The US exploited the Soviet involvement in Afghanistan to give the Cold War a climax. The CIA started a programme, known as Operation Cyclone, to arm the mujahideen in every possible way. Here comes the most interesting and tragic part. Pakistan, under Zia’s regime, played the role of a protagonist in making that mission successful and started accepting aid in millions of dollars. The ISI continuously served imperialist powers and trained the militants and supplied them the weapons and funds. This imperialist-Islamist alliance led to countless deaths and destruction in Afghanistan. Brzezinski, the National Security Adviser of former US President Jimmy Carter, said in an interview: “That secret operation was an excellent idea. It had the effect of drawing the Soviets into the Afghan trap. The day that the Soviets officially crossed the border, I wrote to President Carter, ‘We now have the opportunity of giving to the Soviet Union its Vietnam War’.”

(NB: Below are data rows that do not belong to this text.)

(** The texts that the label pattern matches in full. *)
Definition label_text (lab : js_string) : Prop :=
  ∃ c1 c2 c3 c4 ws ds,
    lab = c1 :: c2 :: c3 :: c4 :: ws ++ ds ++ [58%N]
    ∧ is_letter_ci 83 c1 = true ∧ is_letter_ci 84 c2 = true
    ∧ is_letter_ci 69 c3 = true ∧ is_letter_ci 80 c4 = true
    ∧ ws ≠ [] ∧ Forall (λ c, is_space c = true) ws
    ∧ ds ≠ [] ∧ Forall (λ c, is_digit c = true) ds.

(** A text that is exactly one label. *)
Definition is_label (lab : js_string) : Prop := match_label lab = Some [].

(** No label starts anywhere in [s]. *)
Fixpoint no_label (s : js_string) : bool :=
  match match_label s with
  | Some _ => false
  | None =>
      match s with
      | [] => true
      | _ :: r => no_label r
      end
  end.

Definition label_free (s : js_string) : Prop := no_label s = true.

(** A label and a body in which no label starts. *)
Definition section_ok (p : js_string * js_string) : Prop :=
  is_label p.1 ∧ label_free p.2.

(** A text cut into its labelled sections: each label with the body that
    follows it. *)
Definition sections_text (sections : list (js_string * js_string)) : js_string :=
  concat (map (λ p, p.1 ++ p.2) sections).

(** ** planService.ts: [cleanMarkdown] *)

Section Replace.
(** [text.replace(/OPEN(.*?)CLOSE/g, BEFORE + '$1' + AFTER)] for literal
    delimiters [OPEN] and [CLOSE]: the three inline replacements of
    [cleanMarkdown] have this shape. *)
Variables (opening closing before after : js_string).

(** The lazy group: the shortest run of characters other than line
    terminators that is followed by the closing delimiter. *)
Fixpoint lazy_until (s : js_string) : option js_string :=
  match strip_prefix closing s with
  | Some _ => Some []
  | None =>
      match s with
      | [] => None
      | c :: r =>
          if is_line_terminator c then None
          else option_map (cons c) (lazy_until r)
      end
  end.

(** One left-to-right pass.  [skip] counts the code units that the match
    found last still covers: the search resumes after it. *)
Fixpoint replace_delimited_from (skip : nat) (s : js_string) : js_string :=
  match s with
  | [] => []
  | c :: r =>
      match skip with
      | S n => replace_delimited_from n r
      | O =>
          match strip_prefix opening s with
          | Some body =>
              match lazy_until body with
              | Some inner =>
                  before ++ inner ++ after
                  ++ replace_delimited_from
                       (length opening + length inner + length closing - 1) r
              | None => c :: replace_delimited_from 0 r
              end
          | None => c :: replace_delimited_from 0 r
          end
      end
  end.

Definition replace_delimited (s : js_string) : js_string :=
  replace_delimited_from 0 s.
End Replace.

(** The pattern that starts a line with a dash and a space and takes the
    rest of the line ([g], [i] and [m] flags), replaced by a bullet
    (U+2022), a space and that rest.  [line_start] says whether [^] matches
    here: at the start of the text or after a line terminator. *)
Fixpoint replace_bullets_from (line_start : bool) (s : js_string) : js_string :=
  match s with
  | [] => []
  | c :: r =>
      match r with
      | c' :: r' =>
          if line_start && (c =? 45)%N && (c' =? 32)%N
          then 8226%N :: 32%N :: replace_bullets_from false r'
          else c :: replace_bullets_from (is_line_terminator c) r
      | [] => [c]
      end
  end.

The western media kept romanticising the religious militants as ‘heroes fighting for humanity’. After fulfilling the imperialist interest of the defeat of the Soviet Union, the same ‘heroes’ became antagonists. One of those people and their closest ally — an Arab elitist — who later became a ‘celebrity’ terrorist named Osama bin Laden, said, “The credit for the collapse of the Soviet Union goes to God and the mujahideen in Afghanistan.”

What Pakistan faces today is the outcome of its pro-American policies from the very beginning in 1947 — when Pakistani officials decided to have ‘good terms’ with the US instead of the USSR — to its worst episode in the 1980s that started an era of never ending bloodshed. Sadly, a majority of Pakistanis, who are unaware of backstage imperialistic agendas oppose terrorism but still have some sympathy for the mujahideen. Meanwhile, there is another thinking, prevailing mostly amongst urban elitists, who oppose terrorism but see the US form of ‘democracy’ and the ‘free market’ as the solutions of these problems. It is the need of the time, for every sensible mind, to understand that only class struggle can bring us a peaceful future.